(** The iteration that finds a chunk. *)
Lemma fetch_found m ar pre c s post nb :
  seg m (bin_next ar) (pre ++ (c, s) :: post) 0 -> blocks (pre ++ (c, s) :: post) ->
  s < 2 ^ 32 -> s mod 16 = 0 -> nb <= s -> SIZEOF_CHUNK <= nb ->
  s = nb \/ SIZEOF_CHUNK <= s - nb ->
  exists m' b,
    fetch_body nb (c, last_slot pre) (Heap m ar) =
      Ok (inr (c + OFF_NEXT)) (Heap m' (set_bin_next b ar)) /\
    seg m' b (if s =? nb then pre ++ post else insert_chunk (c + nb, s - nb) (pre ++ post)) 0 /\
    ldk m' c = nb /\
    (forall x, ~ in_blocks (pre ++ (c, s) :: post) x -> m' x = m x).
Proof.
  intros Hseg Hb Hs32 Hs16 Hle Hnb Hsp.
  assert (blocks ((c, s) :: pre ++ post)) as Hb'.
  { eapply blocks_perm; [|exact Hb]. by rewrite <- Permutation_middle. }
  pose proof (hdrs_head _ _ (blocks_hdrs _ Hb')) as Hc. simpl in Hc.
  assert (ldk m c = s) as Hsz by (apply seg_app in Hseg as (r & _ & -> & Hsz & _); exact Hsz).
  destruct (unlink_ok m ar pre c s post Hseg Hb) as (m1 & b1 & H1 & Hseg1 & Hf1).
  destruct (split_ok m1 (set_bin_next b1 ar) (pre ++ post) c s nb) as (m2 & b2 & H2 & Hseg2 & Hf2); try done.
  destruct (clear_header m2 (set_bin_next b2 ar) c nb Hc) as (m3 & H3 & Hnb3 & Hf3).
  { unfold SIZEOF_CHUNK in Hnb. lia. }
  exists m3, b2. split; [|split; [|split; [done|]]].
  - unfold fetch_body. rewrite (proj2 (Z.eqb_neq c 0)) by (by apply hram_word).
    rewrite (bind_ok _ _ _ _ _ (hram_load c m ar Hc)). rewrite Hsz.
    rewrite valid_size by (unfold SIZEOF_CHUNK in *; lia).
    rewrite (proj2 (Z.leb_le _ _)) by done.
    rewrite (bind_ok _ _ _ _ _ (hram_load_next c m ar Hc)).
    rewrite (bind_ok _ _ _ _ _ H1), (bind_ok _ _ _ _ _ H2).
    rewrite <- bind_bind. rewrite (bind_ok _ _ _ _ _ H3).
    unfold mret, cmd_ret, chunk2mem. rewrite u64_small; [done|].
    unfold hram, SIZEOF_CHUNK, OFF_NEXT, KERNEL_BASE_OFFSET, MEM_SIZE, PS_LIMIT in *. lia.
  - apply (seg_same_ldk m2 m3 _ _ _ _ Hseg2 Hf3). intros d x Hd Hx Hx'.
    pose proof (remainder_apart c s nb _ d Hb' Hnb Hsp Hd). unfold hdisj, rng, SIZEOF_CHUNK in *. lia.
  - intros x Hx. rewrite Hf3, Hf2, Hf1; [done|..].
    + intros Hi. apply Hx. eapply in_blocks_mono; [|exact Hi]. intros d. rewrite elem_of_app. auto.
    + intros Hi. apply Hx. eapply in_blocks_mono; [|exact Hi].
      intros d. rewrite elem_of_cons, !elem_of_app, elem_of_cons. tauto.
    + intros Hi. apply Hx. exists (c, s). split; [rewrite elem_of_app; right; left|].
      unfold rng, SIZEOF_CHUNK in *. simpl. lia.
Qed.

(** Sizes the bin may hold when [nb] bytes are wanted. *)
Definition fits (nb : Z) (d : chunk) : Prop :=
  d.2 < 2 ^ 32 /\ d.2 mod 16 = 0 /\ (nb <= d.2 -> d.2 = nb \/ SIZEOF_CHUNK <= d.2 - nb).

(** What [fetch_sorted_bin] returns on the free list [l]. *)
Definition fetch_result (nb : Z) (l : list chunk) (pre : list chunk) (m : mem) (ar : arena)
    (o : outcome heap Z) : Prop :=
  match take_fit nb l with
  | None => o = Ok 0 (Heap m ar)
  | Some ((c, s), rest) =>
      exists m' b,
        o = Ok (c + OFF_NEXT) (Heap m' (set_bin_next b ar)) /\
        seg m' b (if s =? nb then pre ++ rest
                  else insert_chunk (c + nb, s - nb) (pre ++ rest)) 0 /\
        ldk m' c = nb /\
        (forall x, ~ in_blocks (pre ++ l) x -> m' x = m x)
  end.

Lemma fetch_run nb l : forall pre m ar now,
  seg m (bin_next ar) pre now -> seg m now l 0 -> blocks (pre ++ l) ->
  Forall (fits nb) l -> SIZEOF_CHUNK <= nb ->
  exists n o,
    run (mbody (fetch_body nb)) n ((now, last_slot pre), Heap m ar) = inr o /\
    (n <= Datatypes.S (length l))%nat /\ fetch_result nb l pre m ar o.
Proof.
  induction l as [|[d t] l IH]; intros pre m ar now Hpre Hl Hb Hfit Hnb.
  - simpl in Hl. subst now. exists 1%nat, (Ok 0 (Heap m ar)).
    split; [by apply mbody_done|]. split; [simpl; lia|reflexivity].
  - destruct (Forall_cons_1 _ _ _ Hfit) as [(H32 & H16 & Hsp) Hfit']. simpl in H32, H16, Hsp.
    assert (hram d) as Hd.
    { apply blocks_hdrs in Hb. apply (hdrs_in _ _ Hb). rewrite map_app. apply elem_of_app.
      right. by left. }
    destruct (Z.leb_spec nb t) as [Hle|Hgt].
    + destruct (fetch_found m ar pre d t l nb) as (m' & b & Hrun & Hseg & Hc & Hf); auto.
      { apply seg_app. by exists now. }
      destruct Hl as (-> & _).
      exists 1%nat, (Ok (d + OFF_NEXT) (Heap m' (set_bin_next b ar))).
      split; [by apply mbody_done|]. split; [simpl; lia|].
      unfold fetch_result. simpl. rewrite (proj2 (Z.leb_le _ _)) by done. by exists m', b.
    + simpl in Hl. destruct Hl as (-> & Ht & Hl).
      destruct (IH (pre ++ [(d, t)]) m ar (ldk m (d + OFF_NEXT))) as (n & o & Hrun & Hn & Hres);
        auto.
      { apply seg_app. exists d. simpl. auto. }
      { by rewrite <- app_assoc. }
      exists (Datatypes.S n), o. split; [|split; [simpl; lia|]].
      * rewrite last_slot_snoc in Hrun. erewrite mbody_next; [exact Hrun|].
        unfold fetch_body. rewrite (proj2 (Z.eqb_neq d 0)) by (by apply hram_word).
        rewrite (bind_ok _ _ _ _ _ (hram_load d m ar Hd)). rewrite Ht.
        assert (0 < t) as Hpos.
        { destruct Hb as [Hb _]. apply Forall_app in Hb as [_ Hb].
          apply Forall_cons in Hb as [Hb _]. unfold blk_ram, SIZEOF_CHUNK in Hb. simpl in Hb. lia. }
        rewrite valid_size, (proj2 (Z.leb_gt _ _)) by done.
        by rewrite (bind_ok _ _ _ _ _ (hram_load_next d m ar Hd)).
      * unfold fetch_result in *. simpl. rewrite (proj2 (Z.leb_gt _ _)) by done.
        destruct (take_fit nb l) as [[[c s] rest]|]; [|done].
        destruct Hres as (m' & b & Ho & Hseg & Hc & Hf). exists m', b.
        rewrite <- app_assoc in Hseg, Hf. done.
Qed.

- PROBLEM -
For the string "Definition", filter the data and copy out each line where it occurs.

- EXPECTED OUTPUT -
Definition fits (nb : Z) (d : chunk) : Prop :=
Definition fetch_result (nb : Z) (l : list chunk) (pre : list chunk) (m : mem) (ar : arena)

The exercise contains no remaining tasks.